───── Task inputs ─────

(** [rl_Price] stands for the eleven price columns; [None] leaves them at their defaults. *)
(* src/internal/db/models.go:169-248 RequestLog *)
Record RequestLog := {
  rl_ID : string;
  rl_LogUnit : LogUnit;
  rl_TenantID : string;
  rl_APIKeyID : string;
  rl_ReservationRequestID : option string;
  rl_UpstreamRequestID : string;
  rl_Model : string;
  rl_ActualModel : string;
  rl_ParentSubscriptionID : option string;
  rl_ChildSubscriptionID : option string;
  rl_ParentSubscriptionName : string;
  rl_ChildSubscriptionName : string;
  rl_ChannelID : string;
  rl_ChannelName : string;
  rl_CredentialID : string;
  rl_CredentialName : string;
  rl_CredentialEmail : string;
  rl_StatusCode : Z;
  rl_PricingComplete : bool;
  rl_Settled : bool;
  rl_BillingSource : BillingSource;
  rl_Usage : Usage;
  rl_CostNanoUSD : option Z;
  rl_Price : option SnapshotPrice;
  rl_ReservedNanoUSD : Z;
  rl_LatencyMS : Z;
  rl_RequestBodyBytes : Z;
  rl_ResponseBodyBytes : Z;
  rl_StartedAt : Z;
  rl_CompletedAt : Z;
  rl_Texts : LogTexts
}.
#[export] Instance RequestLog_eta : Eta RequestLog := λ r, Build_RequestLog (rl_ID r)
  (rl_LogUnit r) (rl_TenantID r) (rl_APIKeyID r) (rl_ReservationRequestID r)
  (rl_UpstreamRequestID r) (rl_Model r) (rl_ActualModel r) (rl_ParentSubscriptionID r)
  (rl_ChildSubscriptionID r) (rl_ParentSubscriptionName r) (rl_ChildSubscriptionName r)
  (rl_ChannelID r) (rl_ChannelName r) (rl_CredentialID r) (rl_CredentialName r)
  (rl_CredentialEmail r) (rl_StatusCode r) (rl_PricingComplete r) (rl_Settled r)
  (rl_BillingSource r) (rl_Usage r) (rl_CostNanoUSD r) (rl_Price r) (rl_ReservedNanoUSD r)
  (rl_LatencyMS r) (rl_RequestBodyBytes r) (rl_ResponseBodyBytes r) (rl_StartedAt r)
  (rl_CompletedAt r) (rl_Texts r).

─────

## Goal of the exercise
A verbatim transcription is required of the lines from the one with "(rl_ChannelID r) (rl_ChannelName" through the final line of the entries above, and of nothing else.

## Written response
  (rl_ChannelID r) (rl_ChannelName r) (rl_CredentialID r) (rl_CredentialName r)
  (rl_CredentialEmail r) (rl_StatusCode r) (rl_PricingComplete r) (rl_Settled r)
  (rl_BillingSource r) (rl_Usage r) (rl_CostNanoUSD r) (rl_Price r) (rl_ReservedNanoUSD r)
  (rl_LatencyMS r) (rl_RequestBodyBytes r) (rl_ResponseBodyBytes r) (rl_StartedAt r)
  (rl_CompletedAt r) (rl_Texts r).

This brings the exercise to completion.